> **Supplied material**
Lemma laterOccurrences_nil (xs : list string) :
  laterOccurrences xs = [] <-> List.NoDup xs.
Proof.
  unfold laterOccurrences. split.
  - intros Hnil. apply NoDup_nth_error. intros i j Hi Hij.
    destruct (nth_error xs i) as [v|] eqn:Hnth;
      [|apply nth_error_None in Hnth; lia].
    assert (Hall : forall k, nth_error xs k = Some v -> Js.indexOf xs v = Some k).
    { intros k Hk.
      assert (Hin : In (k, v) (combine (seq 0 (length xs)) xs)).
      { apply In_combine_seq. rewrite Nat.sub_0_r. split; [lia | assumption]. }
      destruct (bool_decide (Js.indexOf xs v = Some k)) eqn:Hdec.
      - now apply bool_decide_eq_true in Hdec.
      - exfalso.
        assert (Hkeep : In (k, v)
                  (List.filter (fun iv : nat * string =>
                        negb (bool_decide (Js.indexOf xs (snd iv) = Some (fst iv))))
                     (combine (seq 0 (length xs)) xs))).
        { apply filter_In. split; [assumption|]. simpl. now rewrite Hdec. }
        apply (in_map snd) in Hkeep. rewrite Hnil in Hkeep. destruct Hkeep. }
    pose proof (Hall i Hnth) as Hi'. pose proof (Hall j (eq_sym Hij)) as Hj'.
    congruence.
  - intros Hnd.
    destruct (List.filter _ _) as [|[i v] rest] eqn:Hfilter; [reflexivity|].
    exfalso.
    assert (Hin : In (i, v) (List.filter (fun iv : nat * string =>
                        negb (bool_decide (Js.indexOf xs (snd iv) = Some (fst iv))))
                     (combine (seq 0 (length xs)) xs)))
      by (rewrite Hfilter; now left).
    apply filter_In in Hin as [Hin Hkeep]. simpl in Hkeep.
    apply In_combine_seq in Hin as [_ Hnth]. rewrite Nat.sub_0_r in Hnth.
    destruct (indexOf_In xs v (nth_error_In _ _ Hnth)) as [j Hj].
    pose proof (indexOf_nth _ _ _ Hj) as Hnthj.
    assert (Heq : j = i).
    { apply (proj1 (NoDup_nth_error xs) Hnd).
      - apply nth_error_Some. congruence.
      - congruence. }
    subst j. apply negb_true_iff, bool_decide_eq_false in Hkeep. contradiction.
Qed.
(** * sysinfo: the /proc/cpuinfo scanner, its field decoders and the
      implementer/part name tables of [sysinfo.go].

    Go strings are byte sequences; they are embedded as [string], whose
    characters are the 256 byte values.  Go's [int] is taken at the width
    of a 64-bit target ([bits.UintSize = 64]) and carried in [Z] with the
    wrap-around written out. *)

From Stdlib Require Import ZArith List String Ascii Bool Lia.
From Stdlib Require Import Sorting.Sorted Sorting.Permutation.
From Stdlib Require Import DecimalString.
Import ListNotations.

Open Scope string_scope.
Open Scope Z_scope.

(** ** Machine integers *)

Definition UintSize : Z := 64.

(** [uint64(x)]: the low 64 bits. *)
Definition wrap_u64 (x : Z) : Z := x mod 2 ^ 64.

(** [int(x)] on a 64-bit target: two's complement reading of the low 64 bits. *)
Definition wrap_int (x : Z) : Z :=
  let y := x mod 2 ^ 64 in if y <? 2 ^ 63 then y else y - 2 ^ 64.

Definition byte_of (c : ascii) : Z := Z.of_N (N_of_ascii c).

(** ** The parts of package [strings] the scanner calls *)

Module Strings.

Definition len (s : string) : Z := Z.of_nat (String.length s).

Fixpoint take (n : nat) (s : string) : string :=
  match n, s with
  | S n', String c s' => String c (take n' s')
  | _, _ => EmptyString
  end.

---

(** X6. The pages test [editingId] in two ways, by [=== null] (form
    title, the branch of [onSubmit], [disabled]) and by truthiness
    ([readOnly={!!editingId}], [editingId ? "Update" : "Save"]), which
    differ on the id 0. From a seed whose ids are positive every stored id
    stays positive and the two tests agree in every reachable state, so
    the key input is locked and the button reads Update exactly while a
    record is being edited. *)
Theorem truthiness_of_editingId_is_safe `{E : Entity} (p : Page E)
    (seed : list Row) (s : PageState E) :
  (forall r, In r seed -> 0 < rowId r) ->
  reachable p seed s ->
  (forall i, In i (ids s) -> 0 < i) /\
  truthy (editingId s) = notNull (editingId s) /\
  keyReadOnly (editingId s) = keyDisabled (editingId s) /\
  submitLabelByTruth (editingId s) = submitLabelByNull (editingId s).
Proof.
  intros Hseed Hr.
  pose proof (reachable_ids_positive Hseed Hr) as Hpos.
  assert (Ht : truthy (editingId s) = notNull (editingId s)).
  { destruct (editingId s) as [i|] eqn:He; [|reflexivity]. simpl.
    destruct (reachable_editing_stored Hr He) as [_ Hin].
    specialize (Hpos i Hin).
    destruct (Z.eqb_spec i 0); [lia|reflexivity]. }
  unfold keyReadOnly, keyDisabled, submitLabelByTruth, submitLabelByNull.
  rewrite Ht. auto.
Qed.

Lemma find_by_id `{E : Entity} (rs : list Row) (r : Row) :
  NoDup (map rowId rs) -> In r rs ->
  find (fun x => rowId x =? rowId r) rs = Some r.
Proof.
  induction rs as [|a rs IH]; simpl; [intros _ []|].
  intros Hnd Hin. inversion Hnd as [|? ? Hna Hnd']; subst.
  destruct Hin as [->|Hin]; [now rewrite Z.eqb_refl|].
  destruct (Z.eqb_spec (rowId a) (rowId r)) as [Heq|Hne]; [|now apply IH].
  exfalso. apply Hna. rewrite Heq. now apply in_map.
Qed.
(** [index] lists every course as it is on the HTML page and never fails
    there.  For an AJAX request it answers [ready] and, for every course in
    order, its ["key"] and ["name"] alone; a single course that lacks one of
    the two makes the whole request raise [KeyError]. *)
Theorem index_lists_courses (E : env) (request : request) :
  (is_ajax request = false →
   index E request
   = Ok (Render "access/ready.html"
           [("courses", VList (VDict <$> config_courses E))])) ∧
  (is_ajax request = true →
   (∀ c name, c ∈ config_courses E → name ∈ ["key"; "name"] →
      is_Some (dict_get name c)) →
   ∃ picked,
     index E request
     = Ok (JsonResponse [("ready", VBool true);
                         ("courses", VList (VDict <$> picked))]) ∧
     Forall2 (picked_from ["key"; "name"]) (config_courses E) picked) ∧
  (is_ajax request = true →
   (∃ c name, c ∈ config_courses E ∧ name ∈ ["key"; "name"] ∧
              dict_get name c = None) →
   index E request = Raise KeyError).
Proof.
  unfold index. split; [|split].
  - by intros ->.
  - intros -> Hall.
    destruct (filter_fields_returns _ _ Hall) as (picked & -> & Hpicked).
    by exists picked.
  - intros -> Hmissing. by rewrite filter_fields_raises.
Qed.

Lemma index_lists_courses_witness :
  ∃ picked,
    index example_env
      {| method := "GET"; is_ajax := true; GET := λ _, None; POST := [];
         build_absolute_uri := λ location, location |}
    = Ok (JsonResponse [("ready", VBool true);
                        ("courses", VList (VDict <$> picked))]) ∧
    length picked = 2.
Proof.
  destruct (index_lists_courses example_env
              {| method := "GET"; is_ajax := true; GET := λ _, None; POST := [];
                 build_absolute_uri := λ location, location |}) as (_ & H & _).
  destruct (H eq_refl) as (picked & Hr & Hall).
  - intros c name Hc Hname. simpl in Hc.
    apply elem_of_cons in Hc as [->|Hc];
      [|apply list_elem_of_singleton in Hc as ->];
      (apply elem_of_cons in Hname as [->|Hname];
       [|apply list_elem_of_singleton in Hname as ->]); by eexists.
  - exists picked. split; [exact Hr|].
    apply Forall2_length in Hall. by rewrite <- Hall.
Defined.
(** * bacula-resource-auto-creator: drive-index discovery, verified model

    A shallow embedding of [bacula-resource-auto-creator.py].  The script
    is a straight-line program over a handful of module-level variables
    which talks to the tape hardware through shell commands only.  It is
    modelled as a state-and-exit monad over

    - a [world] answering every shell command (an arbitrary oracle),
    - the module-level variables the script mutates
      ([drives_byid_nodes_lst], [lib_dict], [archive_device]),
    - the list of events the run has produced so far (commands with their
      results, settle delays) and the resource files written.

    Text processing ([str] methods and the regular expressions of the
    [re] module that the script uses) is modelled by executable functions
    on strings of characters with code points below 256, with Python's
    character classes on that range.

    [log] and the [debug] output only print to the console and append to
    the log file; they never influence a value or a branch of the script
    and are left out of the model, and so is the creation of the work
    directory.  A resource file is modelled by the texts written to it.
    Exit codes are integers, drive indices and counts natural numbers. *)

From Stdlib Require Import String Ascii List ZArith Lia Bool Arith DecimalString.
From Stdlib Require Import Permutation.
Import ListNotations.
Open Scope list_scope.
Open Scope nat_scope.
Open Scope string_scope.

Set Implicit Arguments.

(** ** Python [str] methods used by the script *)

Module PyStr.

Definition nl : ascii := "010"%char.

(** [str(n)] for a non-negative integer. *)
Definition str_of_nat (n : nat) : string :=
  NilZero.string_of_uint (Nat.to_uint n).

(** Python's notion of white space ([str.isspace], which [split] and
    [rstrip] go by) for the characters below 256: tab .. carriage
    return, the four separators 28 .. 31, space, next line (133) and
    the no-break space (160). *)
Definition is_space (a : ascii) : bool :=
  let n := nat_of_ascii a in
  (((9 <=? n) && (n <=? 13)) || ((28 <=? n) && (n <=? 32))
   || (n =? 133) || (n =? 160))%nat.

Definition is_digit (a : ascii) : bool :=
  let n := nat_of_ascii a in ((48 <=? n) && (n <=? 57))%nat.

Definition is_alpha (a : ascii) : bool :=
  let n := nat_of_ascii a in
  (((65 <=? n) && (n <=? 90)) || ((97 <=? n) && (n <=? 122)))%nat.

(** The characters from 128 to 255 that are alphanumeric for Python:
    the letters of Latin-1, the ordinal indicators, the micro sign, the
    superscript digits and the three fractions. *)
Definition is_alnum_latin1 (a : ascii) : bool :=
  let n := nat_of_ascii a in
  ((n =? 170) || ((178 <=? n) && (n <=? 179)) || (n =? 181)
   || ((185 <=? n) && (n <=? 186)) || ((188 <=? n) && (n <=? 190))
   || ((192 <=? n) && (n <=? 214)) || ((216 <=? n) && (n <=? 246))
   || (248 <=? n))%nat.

> **Task description**
Copy out only the lines above from the one with "implementer/part name tables" to the one with "Module Strings.", inclusive, exactly as they stand.

> **Solution to the problem**
      implementer/part name tables of [sysinfo.go].

    Go strings are byte sequences; they are embedded as [string], whose
    characters are the 256 byte values.  Go's [int] is taken at the width
    of a 64-bit target ([bits.UintSize = 64]) and carried in [Z] with the
    wrap-around written out. *)

From Stdlib Require Import ZArith List String Ascii Bool Lia.
From Stdlib Require Import Sorting.Sorted Sorting.Permutation.
From Stdlib Require Import DecimalString.
Import ListNotations.

Open Scope string_scope.
Open Scope Z_scope.

(** ** Machine integers *)

Definition UintSize : Z := 64.

(** [uint64(x)]: the low 64 bits. *)
Definition wrap_u64 (x : Z) : Z := x mod 2 ^ 64.

(** [int(x)] on a 64-bit target: two's complement reading of the low 64 bits. *)
Definition wrap_int (x : Z) : Z :=
  let y := x mod 2 ^ 64 in if y <? 2 ^ 63 then y else y - 2 ^ 64.

Definition byte_of (c : ascii) : Z := Z.of_N (N_of_ascii c).

(** ** The parts of package [strings] the scanner calls *)

Module Strings.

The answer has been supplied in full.